ONDES
URBAINES

Ondes moyennes n°588 -

Budget de l’enseignement supérieur - Les universités poussent un cri d’alarme


Le ministère de l’Enseignement supérieur a présenté, le 16 janvier dernier, la répartition des moyens des universités pour 2012: « Toutes les universités françaises et écoles d'ingénieurs voient les moyens que l'État leur accorde progresser. Cette hausse représente en moyenne 1,5% pour les universités et 1,4% pour les écoles ». Quant aux moyens de fonctionnement, Laurent Wauquiez annonce une progression moyenne de 1,2% pour les universités et de 0,9% pour les écoles d’ingénieur.
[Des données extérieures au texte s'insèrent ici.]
(** * Events API: registration and capacity accounting

    A shallow embedding of [src/services/dynamodb.ts] (the DynamoDB service
    layer) and [src/handlers/events.ts] (the Lambda handlers), followed by
    the properties of the registration engine and of the event catalog.

    Conventions of the embedding.
    - JavaScript numbers are integers ([Z]); fractional and non-finite
      numbers are outside the embedding.
    - JavaScript strings are [string]s whose characters are code units
      below 256.
    - A JSON request field is a [JsonValue]; arrays and objects as field
      values are outside the embedding.
    - The table is a finite map from the composite key [(PK, SK)] to the
      remaining attributes of the item.  An item is either an event record
      or a registration record.
    - [await client.send(command)] is a node [Send] of a program tree; the
      continuation receives either the rejection or the command's output.
      The same tree is run alone against a table ([run]) or interleaved
      with other requests ([exec]). *)

From Stdlib Require Import ZArith String Ascii List DecimalString Permutation.
From stdpp Require Import gmap strings list fin_maps sorting.

Open Scope string_scope.
Open Scope Z_scope.

(** ** Strings *)

Module Js.

(** [\s] of a JavaScript regular expression, and the characters removed by
    [String.prototype.trim], for code units below 256. *)
Definition isWhiteSpace (c : ascii) : bool :=
  match nat_of_ascii c with
  | 9%nat | 10%nat | 11%nat | 12%nat | 13%nat | 32%nat | 160%nat => true
  | _ => false
  end.

Fixpoint trimStart (s : string) : string :=
  match s with
  | EmptyString => EmptyString
  | String c s' => if isWhiteSpace c then trimStart s' else s
  end.

Fixpoint trimEnd (s : string) : string :=
  match s with
  | EmptyString => EmptyString
  | String c s' =>
      match trimEnd s' with
      | EmptyString => if isWhiteSpace c then EmptyString else String c EmptyString
      | rest => String c rest
      end
  end.

Definition trim (s : string) : string := trimEnd (trimStart s).

(** [String.prototype.toLowerCase] on code units below 256. *)
Definition lowerChar (c : ascii) : ascii :=
  let n := nat_of_ascii c in
  if ((65 <=? n) && (n <=? 90))%nat then ascii_of_nat (n + 32)
  else if ((192 <=? n) && (n <=? 222) && negb (n =? 215))%nat
       then ascii_of_nat (n + 32)
  else c.

Fixpoint toLowerCase (s : string) : string :=
  match s with
  | EmptyString => EmptyString
  | String c s' => String (lowerChar c) (toLowerCase s')
  end.

(** [haystack.includes(needle)] *)
Fixpoint includes (haystack needle : string) : bool :=
  String.prefix needle haystack ||
  match haystack with
  | EmptyString => false
  | String _ rest => includes rest needle
  end.

(** [s.replace(pattern, by)] for a string pattern: the first occurrence only. *)
Fixpoint replace (s pattern by_ : string) : string :=
  if String.prefix pattern s
  then by_ ++ String.substring (String.length pattern)
                               (String.length s - String.length pattern) s
  else match s with
       | EmptyString => EmptyString
       | String c rest => String c (replace rest pattern by_)
       end.

End Js.

(** ** Regular expressions

    A matcher by derivatives, enough for the anchored pattern of
    [validateEmail]. *)

Module Regex.

Inductive t : Type :=
| Fail                              (* matches nothing *)
| Eps                               (* matches the empty string *)
| Class (p : ascii -> bool)         (* one character of a class *)
| Cat (r1 r2 : t)
| Alt (r1 r2 : t)
| Star (r : t).

Definition Plus (r : t) : t := Cat r (Star r).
Ces moyens, précise le ministre, permettent de soutenir trois priorités:
- La progression de la masse salariale pour les établissements autonomes.
- La compensation de l’exonération des droits d’inscription des boursiers.
- Le renforcement des moyens des 20 universités dont l’effectif étudiant augmente et qui sont historiquement sous-dotées.
 
Dans un entretien à La Tribune paru le 23 janvier, Laurent Wauquiez affirme que le maximum a été fait par l'État pour les budgets 2012 des universités, et de reprocher à certaines régions des baisses de crédits dans ce domaine… Interrogé par l'AFP, le ministère a assuré que sur les 9 budgets votés à ce stade par les régions, 6 ont réduit les crédits pour l'enseignement supérieur: Auvergne, Bourgogne, Franche-Comté, Champagne-Ardenne, Languedoc-Roussillon, Midi-Pyrénées.
Une position officielle pour le moins surprenante! Il semble falloir rappeler aux représentants de l’État que l'enseignement supérieur ne figure pas dans les compétences obligatoires des régions, définies par les lois de décentralisation. Pas plus que dans celles des communes et intercommunalités, qui pourtant apportent un important concours financier aux formations supérieures et aux établissements qui les dispensent.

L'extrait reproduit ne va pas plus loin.